I'm currently working on a parser crate written in Rust that is still to be
released publicly. Part of the remaining work is writing tests for the library
and as I was doing this I thought it would be interesting if I could test
reading directly from the standard input stream (stdin
). Obviously the sane
and proper way would be to use an abstraction over streams (which I do have in
the library through the
Read
trait) and
write the test against this (which I will do in the end), but then again I
couldn't drop the idea that stdin
is already such an abstraction. So shouldn't
it be possible to mock stdin
directly in the test?
In short; my goal was to somehow create a buffer in memory (i.e. not on disk)
and somehow "redirect" stdin
to read input from this buffer.
The Rust standard library does currently not expose a way to redirect stdin,
but it turns out that Linux does have support for such an operation! The
usual way of doing this is through the c library function
freopen
:
FILE *freopen(const char *path, const char *mode, FILE *stream);
The freopen() function opens the file whose name is the string pointed to by path and associates the stream pointed to by stream with it.
We can access this function through the libc
crate, however, the third
parameter is of type FILE*
, commonly referred to as a "stream". For regular
files we can obtain a stream with the fopen
function, but what about the
standard input stream like stdin
? Unfortunately, the libc
crate currently
does not expose constants for stdin and its
friends.
As the libc
author notes, it is fairly easy to make a shim for this, and
there's already a crate that does
this. But it involves compiling a C file in order to get these constants and I
wanted to avoid external crates for a simple task like this.
libc
does however expose constants to the file descriptors such as
STDIN_FILENO
,
and we can use the POSIX fdopen
function to obtain a stream from file descriptors!
But there are still other issues with freopen
. The first parameter is a
string pointing to a path for a file, but I would like to have an in-memory
solution.

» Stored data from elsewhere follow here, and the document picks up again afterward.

(* ===== verification/LogCrash.v ===== *)
(** * Power failures and reboots

    A machine that loses power keeps a prefix of the sector writes it was
    about to make and starts again with an empty buffer cache. [initlog] run
    on any chain of such starts, itself cut off each time, ends with the same
    blocks. *)

From S2P Require Import Prelude Spinlock CString Ide Bio BioFacts Layout Log LogDisk LogFacts LogSpecs.

Section crash.
Context {D : Type} {dev : IdeDevice D} {dok : IdeDeviceOk D}.
Implicit Types s : lst D.

(** The state in which [initlog] is called: nothing cached is dirty or held,
    and the log structure has its declared size. *)
Definition booted s : Prop := bio_inv (lio s) [] [] ∧ length (lh_block (lg s)) = 30%nat.

(** [s2] is a start after power was lost on the way from [c] to [c']: a
    prefix of the sectors written in between has reached the platter. *)
Definition lost (c c' : ide D) s2 : Prop :=
  booted s2 ∧ ∃ k ws, wrote c' = wrote c ++ on_root ws ∧ ∀ b, platter (lio s2) b = replay (platter c) (take k ws) b.
(** The same during the run of [m] from [s]. *)
Definition power_lost (m : M (lst D) unit) s s2 : Prop := ∃ s', m s = Ok (tt, s') ∧ lost (lio s) (lio s') s2.

(** The log lies at [LS], with [size] blocks, where the superblock says. *)
Record bootable (LS size : Z) s : Prop := {
  bt_booted : booted s;
  bt_geom : log_geom (boot_log (dec_superblock (platter (lio s) 1)) (lg s));
  bt_start : s32 (sb_logstart (dec_superblock (platter (lio s) 1))) = LS;
  bt_size : s32 (sb_nlog (dec_superblock (platter (lio s) 1))) = size;
  bt_disk : disk_ok LS size (platter (lio s));
}.

Lemma booted_view s b : booted s → view (lio s) b = platter (lio s) b.
Proof. intros [Hbio _]. eapply view_clean; [done|set_solver]. Qed.

Lemma on_root_inj ws ws' : on_root ws = on_root ws' → ws = ws'.
Proof. apply list_fmap_eq_inj. intros [] [] [= -> ->]. done. Qed.

(** [initlog] as a change of the platter. *)
Lemma initlog_booted s :
  bio_inv (lio s) [] [] →
  let l := boot_log (dec_superblock (view (lio s) 1)) (lg s) in
  log_geom l → disk_ok (log_start l) (log_size l) (platter (lio s)) →
  ∃ s', initlog ROOTDEV s = Ok (tt, s') ∧ log_inv s' [] [] ∧ log_start (lg s') = log_start l ∧ log_size (lg s') = log_size l ∧
    wrote (lio s') = wrote (lio s) ++ on_root (recovery_writes (log_start l) (platter (lio s))) ∧
    ∀ b, platter (lio s') b = recover (log_start l) (platter (lio s)) b ∧ view (lio s') b = platter (lio s') b.
Proof.
  intros Hbio l Hg Hok. assert (∀ b, view (lio s) b = platter (lio s) b) as HV.
  { intros b. eapply view_clean; [done|set_solver]. }
  apply wp_run. eapply wp_initlog; [done|cbn; unfold NBUF; lia|done| |].
  { fold l. unfold disk_ok. by rewrite HV. }
  fold l. intros s' V Hinv' Hs Hst Hsz.
  assert (recovery_writes (log_start l) (view (lio s)) = recovery_writes (log_start l) (platter (lio s))) as Hw.
  { unfold recovery_writes. rewrite HV. f_equal. apply copy_writes_ext. intros; apply HV. }
  split_and!; [done|done|done|by rewrite (is_wrote _ _ _ _ _ Hs), Hw|]. intros b. split.
  - by rewrite (is_media _ _ _ _ _ Hs), Hw.
  - eapply view_clean; [apply Hinv'|set_solver].
Qed.
Lemma initlog_run s :
  bio_inv (lio s) [] [] →
  let l := boot_log (dec_superblock (view (lio s) 1)) (lg s) in
  log_geom l → disk_ok (log_start l) (log_size l) (platter (lio s)) →
  ∃ s', initlog ROOTDEV s = Ok (tt, s') ∧ log_inv s' [] [] ∧
    wrote (lio s') = wrote (lio s) ++ on_root (recovery_writes (log_start l) (platter (lio s))) ∧
    ∀ b, platter (lio s') b = recover (log_start l) (platter (lio s)) b ∧ view (lio s') b = platter (lio s') b.
Proof. intros H1 l H2 H3. destruct (initlog_booted s H1 H2 H3) as (s' & ? & ? & _ & _ & ? & ?). eauto. Qed.

Lemma bootable_run LS size s : bootable LS size s →
  ∃ s', initlog ROOTDEV s = Ok (tt, s') ∧ log_inv s' [] [] ∧
    wrote (lio s') = wrote (lio s) ++ on_root (recovery_writes LS (platter (lio s))) ∧
    ∀ b, view (lio s') b = recover LS (platter (lio s)) b.
Proof.
  intros [Hb Hg <- <- Hok]. pose proof (initlog_run s (proj1 Hb)) as Hrun. cbn zeta in Hrun.
  rewrite booted_view in Hrun by done. destruct Hrun as (s' & Hr & Hi & Hw & Hp); [done..|].
  exists s'. split_and!; [done..|]. intros b. destruct (Hp b) as [Hpb ->]. exact Hpb.
Qed.

(** A start on a platter whose superblock is that of [d]. *)
Lemma bootable_from LS size s (d : disk) l : booted s →
  log_geom l → log_start l = LS → log_size l = size →
  s32 (sb_logstart (dec_superblock (d 1))) = LS → s32 (sb_nlog (dec_superblock (d 1))) = size →
  disk_ok LS size d → (∀ b, platter (lio s) b = d b) → bootable LS size s.
Proof.
  intros Hb [] <- <- Hst Hn Hok Hp. constructor; rewrite ?Hp; try done.
  - destruct Hb as [_ ?]. cbn in Hst, Hn. constructor; cbn; rewrite ?Hst, ?Hn; done.
  - unfold disk_ok. by rewrite Hp.
Qed.

(** Power lost in [initlog]: the next start recovers the same blocks. *)
Lemma power_lost_initlog LS size s s2 : bootable LS size s → power_lost (initlog ROOTDEV) s s2 →
  bootable LS size s2 ∧ ∀ b, home LS size b → recover LS (platter (lio s2)) b = recover LS (platter (lio s)) b.
Proof.
  intros Hb (s' & Hrun & Hb2 & k & ws & Hw & Hp).
  destruct (bootable_run _ _ _ Hb) as (s1 & Hrun1 & _ & Hw1 & _).
  rewrite Hrun1 in Hrun. injection Hrun as <-. rewrite Hw1 in Hw. apply app_inv_head, on_root_inj in Hw as <-.
  pose proof Hb as [_ Hg Hst Hn Hok].
  assert (0 < size) as Hsz by (rewrite <- Hn; apply (lgm_size _ Hg)).
  assert (1 < LS) as HLS by (rewrite <- Hst; apply (lgm_start _ Hg)).
  pose proof (superblock_recovery LS size (platter (lio s)) k HLS Hok) as H1. split.
  - eapply bootable_from; [done|exact Hg|done|done| | | |exact Hp]; rewrite ?H1; [done..|].
    by apply (recover_crash LS size _ k (LS + size)); [| |right].
  - intros b Hh. rewrite (recover_ext _ _ _ _ Hp). by apply (recover_crash LS size).
Qed.

Lemma power_lost_again LS size s s2 : bootable LS size s → rtc (power_lost (initlog ROOTDEV)) s s2 →
  bootable LS size s2 ∧ ∀ b, home LS size b → recover LS (platter (lio s2)) b = recover LS (platter (lio s)) b.
Proof.
  intros Hb Hc. induction Hc as [|s s1 s2 H1 _ IH]; [done|].
  destruct (power_lost_initlog _ _ _ _ Hb H1) as [Hb1 Heq1]. destruct (IH Hb1) as [Hb2 Heq2].
  split; [done|]. intros b Hh. by rewrite Heq2, Heq1.
Qed.

(** The superblock on the platter describes the log in use. *)
Definition sb_current (c : ide D) (l : log) : Prop :=
  s32 (sb_logstart (dec_superblock (platter c 1))) = log_start l ∧
  s32 (sb_nlog (dec_superblock (platter c 1))) = log_size l.

(** Power lost after [k] of the writes of [commit]: the next start recovers
    the old blocks or the new ones. *)
Lemma commit_lost s H L s2 k :
  log_inv s H L → sb_current (lio s) (lg s) → booted s2 →
  (∀ b, platter (lio s2) b = replay (platter (lio s)) (take k (commit_trace s L)) b) →
  let LS := log_start (lg s) in let size := log_size (lg s) in
  bootable LS size s2 ∧
  ((∀ b, home LS size b → recover LS (platter (lio s2)) b = platter (lio s) b) ∨
   (∀ b, home LS size b → recover LS (platter (lio s2)) b = view (lio s) b)).
Proof.
  intros Hinv [Hst Hn] Hb2 Hp LS size.
  pose proof Hinv as [Hbio Hg _ Hok Hclr]. pose proof (lgm_size _ Hg) as [Hsz _]. pose proof (lgm_start _ Hg) as H1.
  fold LS size in Hst, Hn, Hok, Hclr, H1, Hsz.
  assert (length (platter (lio s) LS) = 512%nat) as Hlen by apply media_length.
  assert (∀ b, b ∉ L → view (lio s) b = platter (lio s) b) as Hsame by (intros; by eapply view_clean).
  assert (∃ k', ∀ b, platter (lio s2) b = replay (platter (lio s)) (take k' (commit_writes LS (view (lio s)) L)) b)
    as [k' Hp'].
  { unfold commit_trace in Hp. destruct L; [exists 0%nat; by rewrite take_nil in Hp|by exists k]. }
  clear Hp. assert (replay (platter (lio s)) (take k' (commit_writes LS (view (lio s)) L)) 1 = platter (lio s) 1) as Heq1.
  { by eapply superblock_commit. }
  assert (disk_ok LS size (replay (platter (lio s)) (take k' (commit_writes LS (view (lio s)) L))) → bootable LS size s2)
    as Hboot.
  { intros Hdk. eapply bootable_from; [done|exact Hg|done|done| | |exact Hdk|exact Hp']; by rewrite Heq1. }
  destruct (decide (k' ≤ length L)%nat) as [Hk|Hk%Nat.nle_gt].
  - pose proof (λ b Hb, crash_before LS size _ (view (lio s)) L Hsz Hok Hlen Hclr k' b Hb Hk) as Hc. split.
    + by apply Hboot, (Hc (LS + size)); right.
    + left. intros b Hh. rewrite (recover_ext _ _ _ _ Hp'). by apply Hc.
  - pose proof (λ b Hb, crash_after LS size _ (view (lio s)) L Hsz Hok Hlen Hsame k' b Hb Hk) as Hc. split.
    + by apply Hboot, (Hc (LS + size)); right.
    + right. intros b Hh. rewrite (recover_ext _ _ _ _ Hp'). by apply Hc.
Qed.

(** What the start after such a failure ends with. *)
Lemma commit_recovers s H L s1 s2 k :
  log_inv s H L → sb_current (lio s) (lg s) → booted s1 →
  (∀ b, platter (lio s1) b = replay (platter (lio s)) (take k (commit_trace s L)) b) →
  rtc (power_lost (initlog ROOTDEV)) s1 s2 →
  ∃ s3, initlog ROOTDEV s2 = Ok (tt, s3) ∧ log_inv s3 [] [] ∧
    ((∀ b, home (log_start (lg s)) (log_size (lg s)) b → view (lio s3) b = platter (lio s) b) ∨
     (∀ b, home (log_start (lg s)) (log_size (lg s)) b → view (lio s3) b = view (lio s) b)).
Proof.
  intros Hinv Hsb Hb1 Hp H2. destruct (commit_lost s H L s1 k Hinv Hsb Hb1 Hp) as [Hbt Hold].
  destruct (power_lost_again _ _ _ _ Hbt H2) as [Hb2 Hsame].
  destruct (bootable_run _ _ _ Hb2) as (s3 & Hrun & Hinv3 & _ & Hv). exists s3. split_and!; [done..|].
  destruct Hold as [Hold|Hnew]; [left|right]; intros b Hb; rewrite Hv, Hsame by done; auto.
Qed.
End crash.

But this is not really a hard requirement, a temporary file using
tmpfile
would probably suffice. The
bigger issue however is that freopen
closes the existing stream (i.e.
stdin
) meaning we can not recover the stream after the test is finished. This
is especially problematic for tests as Cargo links all tests together into a
single binary, meaning any test executed after will have an already closed
stdin
stream.
Since one of the issues was that libc
did not expose stdin
as a stream, but
it does have a constant for the file descriptor, I started to look for a
solution using file descriptors instead of stream. And since freopen
is part of
the C library, it means it's built on top of Linux system calls somehow.
After studying the source code of freopen
, I managed to locate what I think
is the core of the implementation, which turns out to boil down to a single
system
call!
int dup3(int oldfd, int newfd, int flags);
After a successful return from one of these system calls, the old and new file descriptors may be used interchangeably.
This is what I needed! Furthermore, we can also use its sibling dup
to get a
"copy" of stdin
that we can safe for later to restore it.
Finally to put it to test! First, create the in-memory buffer:
let name = std::ffi::CString::new("input").unwrap();
let input = libc::memfd_create(name.as_ptr(), 0);
Even though the file is in-memory, we still need to give it a name. So we can use the standard library's ffi types to make a compatible string.
Next, make a copy of stdin
:
let stdin_copy = libc::dup(libc::STDIN_FILENO);
, and finally, for the "trick":
let result = libc::dup2(input, libc::STDIN_FILENO);
Here I just use the simpler dup2
version which is behaves the same as dup3
but without the flags
parameter.
To actually write to the buffer, we can use Rust's File
type to make it
easier for us. We also need to rewind the file so that when we read from our
now redirected stdin
, it's starting from the beginning of the data we wrote
to the buffer (the position of the buffer is otherwise at the end).
let mut input = unsafe { std::fs::File::from_raw_fd(input) };
input.write_all(b"hello ").unwrap();
input.rewind().unwrap();
Next, call the function we are testing. Here it will just read and write to stdout
:
let mut buf = String::new();
std::io::stdin().read_line(&mut buf).unwrap();
println!("{buf}"); // Prints "hello" to stdout.
Finally we restore stdin
:
let result = libc::dup2(stdin_copy, libc::STDIN_FILENO);
, and test that it works by reading from it:
let mut buf = String::new();
std::io::stdin().read_line(&mut buf).unwrap(); // Type e.g. "world".
println!("{buf}"); // Prints "world" to stdout.
All put together into an executable, with some basic error handling, looks like this:
use std::os::unix::io::FromRawFd;
use std::io::{Seek, Write};
fn main() {
// create in-memory file
let input = unsafe {
// allocate name string suitable for c interface
let name = std::ffi::CString::new("input").unwrap();
let input = libc::memfd_create(name.as_ptr(), 0);
if input == -1 {
panic!();
}
input
};
// redirect stdin to in-memory file
let stdin_copy = unsafe {
// make copy of current stdin fd for recovering later
let stdin_copy = libc::dup(libc::STDIN_FILENO);
if stdin_copy == -1 {
panic!();
}
// the magic trick! redirect our in-memory file to stdin
let result = libc::dup2(input, libc::STDIN_FILENO);
if result == -1 {
panic!();
}
// store new fd for original stdin to recover
stdin_copy
};
// create rust file for ease of use
let mut input = unsafe { std::fs::File::from_raw_fd(input) };
input.write_all(b"hello").unwrap();
// rewind the file so we read from the beginning
input.rewind().unwrap();
// the "tested" code, just read from stdin and write to stdout
let mut buf = String::new();
std::io::stdin().read_line(&mut buf).unwrap();
println!("{buf}");
// restore stdin
unsafe {
let result = libc::dup2(stdin_copy, libc::STDIN_FILENO);
if result == -1 {
panic!();
}
}
// and test that it works
let mut buf = String::new();
std::io::stdin().read_line(&mut buf).unwrap();
println!("{buf}");
}
And if we execute this, and type "world" when prompted, we get output like:
hello
world
world
The first line is from our input read from the buffer, the second line from what we type and third the same data echoed back!